--- Your goal ---
From the data below, set down exactly the lines between the one holding "let prio x nat" and the one holding "rewrite Et in", inclusive, and no others.

--- Data records ---
Lemma priority_done c reliable nat_assisted (ms : bool) :
  preferable c →
  ∃ t l, (if ms then nice_candidate_ms_ice_priority c reliable nat_assisted
          else nice_candidate_ice_priority c reliable nat_assisted)
         = Done (nice_candidate_ice_priority_full t l (cand_component_id c)) ∧
    nice_candidate_ice_type_preference c reliable nat_assisted = Done t ∧ is_u16 l.
Proof.
  intros (Ht & Ha & _). destruct (ice_type_preference_band c reliable nat_assisted Ht) as (t & Et & _).
  destruct (ice_local_preference_done c Ha) as (l & El & Hl).
  destruct (ms_ice_local_preference_done c Ha) as (l' & El' & Hl').
  unfold nice_candidate_ms_ice_priority, nice_candidate_ice_priority. rewrite Et, !bind_Done.
  destruct ms; [rewrite El', bind_Done, u16_small by done | rewrite El, bind_Done]; eauto.
Qed.

(** Candidate priorities are the fields RFC 5245, 4.1.2.1 asks for.  For a
    component id of 1 to 256, a candidate with a valid address and, if relayed,
    a TURN server, both formulas return 2^24 t + 2^8 l + (256 - component) with
    a type preference 10 <= t <= 120 and a local preference l < 2^16, a number
    from 1 to 0x7effffff that determines t, l and the component; and of two
    candidates for transports that suit the agent alike the one of the better
    type (host, peer reflexive, server reflexive, relayed) has the higher
    priority. *)
Theorem candidate_priority_fields (c d : NiceCandidate) (reliable nat_c nat_d ms : bool)
    (Hc : preferable c) (Hd : preferable d) (Hsuit : is_udp c = is_udp d)
    (Hrank : type_rank (type d) < type_rank (type c)) :
  let prio x nat := if ms then nice_candidate_ms_ice_priority x reliable nat
                    else nice_candidate_ice_priority x reliable nat in
  ∃ pc pd t l, prio c nat_c = Done pc ∧ prio d nat_d = Done pd ∧
    nice_candidate_ice_type_preference c reliable nat_c = Done t ∧
    10 ≤ t ≤ 120 ∧ is_u16 l ∧ 1 ≤ pc ≤ 0x7effffff ∧
    pc / 2 ^ 24 = t ∧ pc / 2 ^ 8 mod 2 ^ 16 = l ∧ 256 - pc mod 2 ^ 8 = cand_component_id c ∧
    pd < pc.
Proof.
  cbv zeta. destruct (priority_done c reliable nat_c ms Hc) as (t & l & -> & Et & Hl).
  destruct (priority_done d reliable nat_d ms Hd) as (t' & l' & -> & Et' & Hl').
  destruct (ice_type_preference_band c reliable nat_c) as (t2 & E2 & B); [apply Hc |].
  destruct (ice_type_preference_band d reliable nat_d) as (t3 & E3 & B'); [apply Hd |].
  rewrite Et in E2. rewrite Et' in E3. injection E2 as <-. injection E3 as <-.
  destruct Hc as (_ & _ & Hc), Hd as (_ & _ & Hd).
  pose proof (band_range _ _ _ B) as R. pose proof (band_range _ _ _ B') as R'.
  destruct (priority_full_fields t l (cand_component_id c)) as [-> P]; [done.. |].
  destruct (priority_full_fields t' l' (cand_component_id d)) as [-> P']; [done.. |].
  exists (2 ^ 24 * t + 2 ^ 8 * l + (256 - cand_component_id c)),
    (2 ^ 24 * t' + 2 ^ 8 * l' + (256 - cand_component_id d)), t, l.
  unfold is_u16 in *. split_and!; try done; try zlia.
  enough (t' < t) by lia. rewrite <- Hsuit in B'. clear - B B' Hrank.
  destruct (eqb reliable (is_udp c)), (type c), (type d); cbn in *; lia.
Qed.
End facts.

(** ** Pair priorities *)

(** Lexicographic order on the smaller priority, the larger one and which side
    has the larger one. *)
Definition pair_key_lt (o a o' a' : Z) : Prop :=
  Z.min o a < Z.min o' a' ∨ Z.min o a = Z.min o' a' ∧
    (Z.max o a < Z.max o' a' ∨ Z.max o a = Z.max o' a' ∧ o ≤ a ∧ a' < o').

Lemma pair_priority_eq o a : 0 ≤ o < 2 ^ 31 → 0 ≤ a < 2 ^ 31 →
  nice_candidate_pair_priority o a = 2 ^ 32 * Z.min o a + 2 * Z.max o a + (if a <? o then 1 else 0).
Proof.
  intros Ho Ha. unfold nice_candidate_pair_priority. change (Z.shiftl 1 32) with (2 ^ 32).
  unfold u64, u32. zcase; rewrite (Z.mod_small (2 * _)) by lia; rewrite Z.mod_small by lia; lia.
Qed.

(** Pair priorities order pairs as RFC 5245, 5.7.2 does.  For priorities
    below 2^31 the 64-bit value compares as (min, max, controlling side larger)
    lexicographically, so different pairs of priorities have different pair
    priorities, and no step wraps around. *)
Theorem pair_priority_lexicographic (o a o' a' : Z) (Ho : 0 ≤ o < 2 ^ 31) (Ha : 0 ≤ a < 2 ^ 31)
    (Ho' : 0 ≤ o' < 2 ^ 31) (Ha' : 0 ≤ a' < 2 ^ 31) :
  (nice_candidate_pair_priority o a < nice_candidate_pair_priority o' a' ↔ pair_key_lt o a o' a') ∧
  (nice_candidate_pair_priority o a = nice_candidate_pair_priority o' a' ↔ o = o' ∧ a = a') ∧
  is_u64 (nice_candidate_pair_priority o a) ∧ nice_candidate_pair_priority o a < 2 ^ 63.
Proof.
  rewrite !pair_priority_eq by done. unfold pair_key_lt, is_u64.
  destruct (Z.ltb_spec a o), (Z.ltb_spec a' o'); split_and!; lia.
Qed.

(** Beyond 2^31, [2 * max] loses its top bit and the order is broken. *)
Lemma pair_priority_wraps :
  nice_candidate_pair_priority (2 ^ 31) 1 < nice_candidate_pair_priority 5 1 ∧
  nice_candidate_pair_priority (2 ^ 31 + 5) 1 = nice_candidate_pair_priority 5 1.
Proof. by vm_compute. Qed.

(** ** Witnesses *)

Definition demo_resolver : Resolver :=
  {| inet_ntop := λ f a, f :: a;
     getaddrinfo := λ s, match s with [] => None | _ => Some demo_v4 end |}.
Definition demo_interfaces : Interfaces := {| local_ips := [[2; 1; 2; 3; 4]; [2; 192; 168; 0; 1]] |}.

Definition demo_candidate (t : NiceCandidateType) : NiceCandidate :=
  (nice_candidate_new t) <| addr := demo_v4 |> <| base_addr := demo_v4 |> <| cand_component_id := 1 |>.

Lemma pair_priority_lexicographic_witness :
  nice_candidate_pair_priority 7 3 = nice_candidate_pair_priority 7 3 ↔ 7 = 7 ∧ 3 = 3.
Proof. apply (pair_priority_lexicographic 7 3 7 3); lia. Defined.

Lemma candidate_priority_fields_witness :
  let prio x := @nice_candidate_ice_priority demo_resolver demo_interfaces x false false in
  ∃ pc pd t l, prio (demo_candidate NICE_CANDIDATE_TYPE_HOST) = Done pc ∧
    prio (demo_candidate NICE_CANDIDATE_TYPE_SERVER_REFLEXIVE) = Done pd ∧
    @nice_candidate_ice_type_preference (demo_candidate NICE_CANDIDATE_TYPE_HOST) false false = Done t ∧
    10 ≤ t ≤ 120 ∧ is_u16 l ∧ 1 ≤ pc ≤ 0x7effffff ∧
    pc / 2 ^ 24 = t ∧ pc / 2 ^ 8 mod 2 ^ 16 = l ∧ 256 - pc mod 2 ^ 8 = 1 ∧ pd < pc.
Proof.
  apply (@candidate_priority_fields demo_resolver demo_interfaces
    (demo_candidate NICE_CANDIDATE_TYPE_HOST) (demo_candidate NICE_CANDIDATE_TYPE_SERVER_REFLEXIVE)
    false false false false); [split; [discriminate | by_compute].. | reflexivity | reflexivity].
Defined.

--- Written solution ---
  let prio x nat := if ms then nice_candidate_ms_ice_priority x reliable nat
                    else nice_candidate_ice_priority x reliable nat in
  ∃ pc pd t l, prio c nat_c = Done pc ∧ prio d nat_d = Done pd ∧
    nice_candidate_ice_type_preference c reliable nat_c = Done t ∧
    10 ≤ t ≤ 120 ∧ is_u16 l ∧ 1 ≤ pc ≤ 0x7effffff ∧
    pc / 2 ^ 24 = t ∧ pc / 2 ^ 8 mod 2 ^ 16 = l ∧ 256 - pc mod 2 ^ 8 = cand_component_id c ∧
    pd < pc.
Proof.
  cbv zeta. destruct (priority_done c reliable nat_c ms Hc) as (t & l & -> & Et & Hl).
  destruct (priority_done d reliable nat_d ms Hd) as (t' & l' & -> & Et' & Hl').
  destruct (ice_type_preference_band c reliable nat_c) as (t2 & E2 & B); [apply Hc |].
  destruct (ice_type_preference_band d reliable nat_d) as (t3 & E3 & B'); [apply Hd |].
  rewrite Et in E2. rewrite Et' in E3. injection E2 as <-. injection E3 as <-.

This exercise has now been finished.